The records that follow are to be transcribed exactly.
── RECORDED INFORMATION ──
Definition archive_field (key : bytes) : option (json -> ArchivePin -> option ArchivePin) :=
  if folded "artifact" key
  then Some (fun v a => (fun p => {| ArchiveArtifact := p; ArchiveExpandedBytes := ArchiveExpandedBytes a |})
                        <$> decode_strict pin_field (ArchiveArtifact a) v)
  else if folded "maximumexpandedbytes" key
  then Some (store_int64 (fun x a => {| ArchiveArtifact := ArchiveArtifact a; ArchiveExpandedBytes := x |}))
  else None.

Definition catalog_field (key : bytes) : option (json -> Catalog -> option Catalog) :=
  let upd (e v s : option bytes) (p : option PaperPin) (j : option JavaPin) (b : option ArtifactPin) (r : option ArchivePin) (c : Catalog) := {|
    EnvironmentID := default (EnvironmentID c) e; Paper := default (Paper c) p; Java := default (Java c) j;
    ProbeVersion := default (ProbeVersion c) v; ProbeSourceCommit := default (ProbeSourceCommit c) s; ProbePin := default (ProbePin c) b;
    PreparedRuntime := default (PreparedRuntime c) r |} in
  if folded "environmentid" key then Some (store_string (fun x => upd (Some x) None None None None None None))
  else if folded "probeversion" key then Some (store_string (fun x => upd None (Some x) None None None None None))
  else if folded "probesourcecommit" key then Some (store_string (fun x => upd None None (Some x) None None None None))
  else if folded "paper" key
  then Some (fun v c => (fun p => upd None None None (Some p) None None None c) <$> decode_strict paper_field (Paper c) v)
  else if folded "java" key
  then Some (fun v c => (fun j => upd None None None None (Some j) None None c) <$> decode_strict java_field (Java c) v)
  else if folded "probe" key
  then Some (fun v c => (fun b => upd None None None None None (Some b) None c) <$> decode_strict pin_field (ProbePin c) v)
  else if folded "preparedruntime" key
  then Some (fun v c => (fun r => upd None None None None None None (Some r) c) <$> decode_strict archive_field (PreparedRuntime c) v)
  else None.

Definition no_catalog : Catalog := {|
  EnvironmentID := []; Paper := {| PaperGameVersion := []; PaperBuild := 0; PaperArtifact := no_pin |};
  Java := {| JavaDistributionOf := []; JavaVersionOf := []; JavaOS := []; JavaArchitecture := []; ArchiveRoot := []; JavaArtifact := no_pin;
             JavaExpandedBytes := 0 |};
  ProbeVersion := []; ProbeSourceCommit := []; ProbePin := no_pin; PreparedRuntime := no_archive |}.

Definition decodeCatalogJSON {A} (decode : json -> option A) (raw : bytes) : result A :=
  refuse (zlen raw =? 0) || (MaximumCatalogJSONBytes <? zlen raw) as "catalog JSON must be between 1 and 262144 bytes";
  match Json.parse raw with
  | None => inl "invalid catalog JSON"
  | Some v =>
      let? _ := validateJSONValue 16 v in
      match decode v with Some a => inr a | None => inl "catalog JSON has an invalid schema" end
  end.

Definition decode_catalogs (v : json) : option (list Catalog) :=
  match v with
  | JArray vs => mapM (decode_strict catalog_field no_catalog) vs
  | JNull => Some []
  | _ => None
  end.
───
#### [ANSWER TO THE PROBLEM]
Definition archive_field (key : bytes) : option (json -> ArchivePin -> option ArchivePin) :=
  if folded "artifact" key
  then Some (fun v a => (fun p => {| ArchiveArtifact := p; ArchiveExpandedBytes := ArchiveExpandedBytes a |})
                        <$> decode_strict pin_field (ArchiveArtifact a) v)
  else if folded "maximumexpandedbytes" key
  then Some (store_int64 (fun x a => {| ArchiveArtifact := ArchiveArtifact a; ArchiveExpandedBytes := x |}))
  else None.

Definition catalog_field (key : bytes) : option (json -> Catalog -> option Catalog) :=
  let upd (e v s : option bytes) (p : option PaperPin) (j : option JavaPin) (b : option ArtifactPin) (r : option ArchivePin) (c : Catalog) := {|
    EnvironmentID := default (EnvironmentID c) e; Paper := default (Paper c) p; Java := default (Java c) j;
    ProbeVersion := default (ProbeVersion c) v; ProbeSourceCommit := default (ProbeSourceCommit c) s; ProbePin := default (ProbePin c) b;
    PreparedRuntime := default (PreparedRuntime c) r |} in
  if folded "environmentid" key then Some (store_string (fun x => upd (Some x) None None None None None None))
  else if folded "probeversion" key then Some (store_string (fun x => upd None (Some x) None None None None None))
  else if folded "probesourcecommit" key then Some (store_string (fun x => upd None None (Some x) None None None None))
  else if folded "paper" key
  then Some (fun v c => (fun p => upd None None None (Some p) None None None c) <$> decode_strict paper_field (Paper c) v)
  else if folded "java" key
  then Some (fun v c => (fun j => upd None None None None (Some j) None None c) <$> decode_strict java_field (Java c) v)
  else if folded "probe" key
  then Some (fun v c => (fun b => upd None None None None None (Some b) None c) <$> decode_strict pin_field (ProbePin c) v)
  else if folded "preparedruntime" key
  then Some (fun v c => (fun r => upd None None None None None None (Some r) c) <$> decode_strict archive_field (PreparedRuntime c) v)
  else None.

Definition no_catalog : Catalog := {|
  EnvironmentID := []; Paper := {| PaperGameVersion := []; PaperBuild := 0; PaperArtifact := no_pin |};
  Java := {| JavaDistributionOf := []; JavaVersionOf := []; JavaOS := []; JavaArchitecture := []; ArchiveRoot := []; JavaArtifact := no_pin;
             JavaExpandedBytes := 0 |};
  ProbeVersion := []; ProbeSourceCommit := []; ProbePin := no_pin; PreparedRuntime := no_archive |}.

Definition decodeCatalogJSON {A} (decode : json -> option A) (raw : bytes) : result A :=
  refuse (zlen raw =? 0) || (MaximumCatalogJSONBytes <? zlen raw) as "catalog JSON must be between 1 and 262144 bytes";
  match Json.parse raw with
  | None => inl "invalid catalog JSON"
  | Some v =>
      let? _ := validateJSONValue 16 v in
      match decode v with Some a => inr a | None => inl "catalog JSON has an invalid schema" end
  end.

Definition decode_catalogs (v : json) : option (list Catalog) :=
  match v with
  | JArray vs => mapM (decode_strict catalog_field no_catalog) vs
  | JNull => Some []
  | _ => None
  end.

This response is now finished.